Dataset entries
************
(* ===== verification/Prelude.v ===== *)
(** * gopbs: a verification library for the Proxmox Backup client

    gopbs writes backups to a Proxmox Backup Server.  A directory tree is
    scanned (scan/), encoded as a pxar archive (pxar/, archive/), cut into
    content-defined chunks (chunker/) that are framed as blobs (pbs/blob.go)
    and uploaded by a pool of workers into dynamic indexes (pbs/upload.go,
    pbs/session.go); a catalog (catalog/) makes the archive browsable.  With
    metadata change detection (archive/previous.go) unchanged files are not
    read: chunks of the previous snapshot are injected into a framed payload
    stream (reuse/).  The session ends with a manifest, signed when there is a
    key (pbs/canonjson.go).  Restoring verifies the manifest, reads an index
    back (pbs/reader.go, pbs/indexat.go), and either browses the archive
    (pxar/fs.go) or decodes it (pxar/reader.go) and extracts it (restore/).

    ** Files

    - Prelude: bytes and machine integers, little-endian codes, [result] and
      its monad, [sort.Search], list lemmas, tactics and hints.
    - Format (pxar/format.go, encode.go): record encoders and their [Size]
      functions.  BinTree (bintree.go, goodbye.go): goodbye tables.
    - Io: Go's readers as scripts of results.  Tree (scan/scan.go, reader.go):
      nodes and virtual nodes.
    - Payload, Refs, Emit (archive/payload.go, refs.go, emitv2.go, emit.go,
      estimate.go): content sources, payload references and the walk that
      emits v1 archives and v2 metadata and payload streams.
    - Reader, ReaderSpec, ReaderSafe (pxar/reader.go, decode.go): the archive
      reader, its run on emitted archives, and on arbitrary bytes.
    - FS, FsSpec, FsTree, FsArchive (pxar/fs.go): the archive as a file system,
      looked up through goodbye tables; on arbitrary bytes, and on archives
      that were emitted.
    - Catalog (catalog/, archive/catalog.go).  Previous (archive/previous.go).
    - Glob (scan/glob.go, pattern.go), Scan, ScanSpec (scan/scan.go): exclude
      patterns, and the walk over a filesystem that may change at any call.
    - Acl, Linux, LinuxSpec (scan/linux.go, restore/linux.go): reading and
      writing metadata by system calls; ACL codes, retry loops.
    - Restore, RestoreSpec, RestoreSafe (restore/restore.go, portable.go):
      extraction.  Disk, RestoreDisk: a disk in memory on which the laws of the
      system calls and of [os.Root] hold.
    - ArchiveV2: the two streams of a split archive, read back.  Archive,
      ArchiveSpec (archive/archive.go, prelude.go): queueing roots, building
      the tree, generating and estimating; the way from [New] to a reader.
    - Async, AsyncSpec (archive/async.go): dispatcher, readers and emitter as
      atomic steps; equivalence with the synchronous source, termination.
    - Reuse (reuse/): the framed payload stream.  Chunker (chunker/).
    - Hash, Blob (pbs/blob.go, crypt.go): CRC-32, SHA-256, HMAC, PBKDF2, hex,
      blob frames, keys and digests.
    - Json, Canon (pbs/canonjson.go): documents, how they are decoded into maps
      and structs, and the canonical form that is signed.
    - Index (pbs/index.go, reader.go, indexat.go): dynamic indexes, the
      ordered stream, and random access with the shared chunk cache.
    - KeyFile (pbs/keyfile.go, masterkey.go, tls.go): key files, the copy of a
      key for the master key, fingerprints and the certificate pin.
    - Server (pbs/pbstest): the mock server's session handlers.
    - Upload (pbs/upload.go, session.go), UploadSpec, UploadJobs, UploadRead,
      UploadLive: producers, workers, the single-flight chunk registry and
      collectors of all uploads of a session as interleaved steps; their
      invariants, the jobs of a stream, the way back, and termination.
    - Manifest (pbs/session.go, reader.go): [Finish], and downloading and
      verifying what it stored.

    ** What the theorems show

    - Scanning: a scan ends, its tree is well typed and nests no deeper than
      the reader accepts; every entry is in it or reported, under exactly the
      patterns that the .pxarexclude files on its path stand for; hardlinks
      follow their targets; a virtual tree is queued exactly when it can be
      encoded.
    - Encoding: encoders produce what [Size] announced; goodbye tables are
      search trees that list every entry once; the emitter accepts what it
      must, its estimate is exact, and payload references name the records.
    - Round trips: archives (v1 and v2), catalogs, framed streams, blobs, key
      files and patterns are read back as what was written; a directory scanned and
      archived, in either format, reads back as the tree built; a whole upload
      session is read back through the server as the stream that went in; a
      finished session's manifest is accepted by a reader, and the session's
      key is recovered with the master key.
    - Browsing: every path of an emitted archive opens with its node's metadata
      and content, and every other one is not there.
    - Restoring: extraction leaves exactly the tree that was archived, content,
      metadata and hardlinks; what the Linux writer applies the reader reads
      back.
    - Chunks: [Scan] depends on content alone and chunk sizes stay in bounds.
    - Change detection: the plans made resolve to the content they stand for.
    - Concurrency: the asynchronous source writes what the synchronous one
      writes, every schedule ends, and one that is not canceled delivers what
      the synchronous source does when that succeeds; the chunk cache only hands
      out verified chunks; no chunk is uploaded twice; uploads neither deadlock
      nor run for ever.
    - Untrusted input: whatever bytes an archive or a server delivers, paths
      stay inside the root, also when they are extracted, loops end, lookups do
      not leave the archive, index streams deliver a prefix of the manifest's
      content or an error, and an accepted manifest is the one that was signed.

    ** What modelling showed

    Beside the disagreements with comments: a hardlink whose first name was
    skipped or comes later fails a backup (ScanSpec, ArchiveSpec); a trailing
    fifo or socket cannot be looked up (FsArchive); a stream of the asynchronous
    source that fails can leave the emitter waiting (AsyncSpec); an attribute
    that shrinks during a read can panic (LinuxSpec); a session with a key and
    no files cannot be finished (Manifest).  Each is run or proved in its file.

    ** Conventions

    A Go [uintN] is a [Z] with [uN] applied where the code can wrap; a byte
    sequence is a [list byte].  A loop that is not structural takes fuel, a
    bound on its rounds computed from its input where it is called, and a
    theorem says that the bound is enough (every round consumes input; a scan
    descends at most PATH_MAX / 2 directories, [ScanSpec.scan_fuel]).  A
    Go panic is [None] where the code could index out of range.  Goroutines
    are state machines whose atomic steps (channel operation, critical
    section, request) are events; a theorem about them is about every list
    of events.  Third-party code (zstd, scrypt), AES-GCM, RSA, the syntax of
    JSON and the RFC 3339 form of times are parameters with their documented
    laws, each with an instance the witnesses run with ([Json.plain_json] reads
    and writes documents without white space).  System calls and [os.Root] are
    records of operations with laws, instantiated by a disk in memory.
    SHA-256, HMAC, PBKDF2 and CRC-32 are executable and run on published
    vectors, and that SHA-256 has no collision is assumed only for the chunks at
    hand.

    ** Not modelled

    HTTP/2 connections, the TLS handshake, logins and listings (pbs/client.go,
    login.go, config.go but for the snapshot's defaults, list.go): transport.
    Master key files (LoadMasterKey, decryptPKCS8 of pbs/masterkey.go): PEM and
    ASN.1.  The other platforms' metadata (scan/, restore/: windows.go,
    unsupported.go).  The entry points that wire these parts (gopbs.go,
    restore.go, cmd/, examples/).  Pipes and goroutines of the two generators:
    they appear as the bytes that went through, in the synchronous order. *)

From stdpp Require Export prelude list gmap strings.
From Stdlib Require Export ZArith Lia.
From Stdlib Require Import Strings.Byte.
************
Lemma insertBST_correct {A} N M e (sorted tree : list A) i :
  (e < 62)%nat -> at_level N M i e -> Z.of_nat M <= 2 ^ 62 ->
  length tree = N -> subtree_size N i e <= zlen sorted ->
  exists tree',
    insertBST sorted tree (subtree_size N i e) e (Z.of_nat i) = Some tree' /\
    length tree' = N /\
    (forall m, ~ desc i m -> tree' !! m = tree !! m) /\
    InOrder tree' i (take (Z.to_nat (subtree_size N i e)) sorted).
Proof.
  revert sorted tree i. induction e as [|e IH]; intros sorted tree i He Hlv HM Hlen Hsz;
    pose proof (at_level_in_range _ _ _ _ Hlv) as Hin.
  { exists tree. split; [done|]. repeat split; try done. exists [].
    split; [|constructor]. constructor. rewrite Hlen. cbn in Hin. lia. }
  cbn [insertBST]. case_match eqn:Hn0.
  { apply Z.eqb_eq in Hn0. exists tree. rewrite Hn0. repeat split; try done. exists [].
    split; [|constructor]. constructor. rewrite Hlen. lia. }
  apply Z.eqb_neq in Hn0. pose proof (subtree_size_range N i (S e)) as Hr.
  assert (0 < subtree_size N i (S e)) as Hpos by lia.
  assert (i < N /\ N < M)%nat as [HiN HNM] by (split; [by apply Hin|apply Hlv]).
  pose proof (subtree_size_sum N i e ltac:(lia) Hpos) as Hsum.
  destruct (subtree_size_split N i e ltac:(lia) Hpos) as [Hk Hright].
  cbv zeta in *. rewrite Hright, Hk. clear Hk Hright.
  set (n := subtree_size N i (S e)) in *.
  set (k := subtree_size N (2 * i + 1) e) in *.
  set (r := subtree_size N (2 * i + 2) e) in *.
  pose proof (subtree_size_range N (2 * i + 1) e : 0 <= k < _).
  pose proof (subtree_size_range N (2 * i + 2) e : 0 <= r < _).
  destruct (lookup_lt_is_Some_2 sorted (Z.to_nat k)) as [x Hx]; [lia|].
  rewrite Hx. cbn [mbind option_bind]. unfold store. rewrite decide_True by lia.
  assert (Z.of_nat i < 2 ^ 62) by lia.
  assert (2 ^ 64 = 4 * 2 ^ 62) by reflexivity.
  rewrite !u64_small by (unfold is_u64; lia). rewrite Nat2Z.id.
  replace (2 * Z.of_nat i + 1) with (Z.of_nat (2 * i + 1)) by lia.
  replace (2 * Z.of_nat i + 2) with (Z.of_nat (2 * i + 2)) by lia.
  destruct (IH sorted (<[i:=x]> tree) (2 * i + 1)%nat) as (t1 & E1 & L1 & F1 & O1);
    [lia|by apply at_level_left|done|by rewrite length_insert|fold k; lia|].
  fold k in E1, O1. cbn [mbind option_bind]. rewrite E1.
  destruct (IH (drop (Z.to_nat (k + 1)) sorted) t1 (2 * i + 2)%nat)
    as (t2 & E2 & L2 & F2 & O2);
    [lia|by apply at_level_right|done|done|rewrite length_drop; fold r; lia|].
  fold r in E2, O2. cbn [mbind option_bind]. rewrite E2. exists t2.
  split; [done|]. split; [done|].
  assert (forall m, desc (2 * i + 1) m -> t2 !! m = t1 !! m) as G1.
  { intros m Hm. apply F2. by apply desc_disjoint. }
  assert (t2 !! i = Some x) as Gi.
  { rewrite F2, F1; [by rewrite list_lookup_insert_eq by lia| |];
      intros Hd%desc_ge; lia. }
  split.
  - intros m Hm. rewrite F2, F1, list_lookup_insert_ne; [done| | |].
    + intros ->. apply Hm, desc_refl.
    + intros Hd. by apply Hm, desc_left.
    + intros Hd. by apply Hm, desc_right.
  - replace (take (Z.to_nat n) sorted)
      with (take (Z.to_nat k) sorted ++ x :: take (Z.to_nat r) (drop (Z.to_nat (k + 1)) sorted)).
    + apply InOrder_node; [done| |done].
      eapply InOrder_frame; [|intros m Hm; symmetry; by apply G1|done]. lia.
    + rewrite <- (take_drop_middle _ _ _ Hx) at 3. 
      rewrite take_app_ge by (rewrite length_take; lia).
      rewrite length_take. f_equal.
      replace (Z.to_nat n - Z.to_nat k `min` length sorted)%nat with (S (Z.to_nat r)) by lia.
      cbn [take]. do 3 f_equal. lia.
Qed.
************
REQUIREMENT — The output should be exactly the lines above from the line containing "(* ===== verification/Prelude.v ===== *)" to the line containing "read: chunks of", inclusive, with no other lines.

RESPONSE AREA —
(* ===== verification/Prelude.v ===== *)
(** * gopbs: a verification library for the Proxmox Backup client

    gopbs writes backups to a Proxmox Backup Server.  A directory tree is
    scanned (scan/), encoded as a pxar archive (pxar/, archive/), cut into
    content-defined chunks (chunker/) that are framed as blobs (pbs/blob.go)
    and uploaded by a pool of workers into dynamic indexes (pbs/upload.go,
    pbs/session.go); a catalog (catalog/) makes the archive browsable.  With
    metadata change detection (archive/previous.go) unchanged files are not
    read: chunks of the previous snapshot are injected into a framed payload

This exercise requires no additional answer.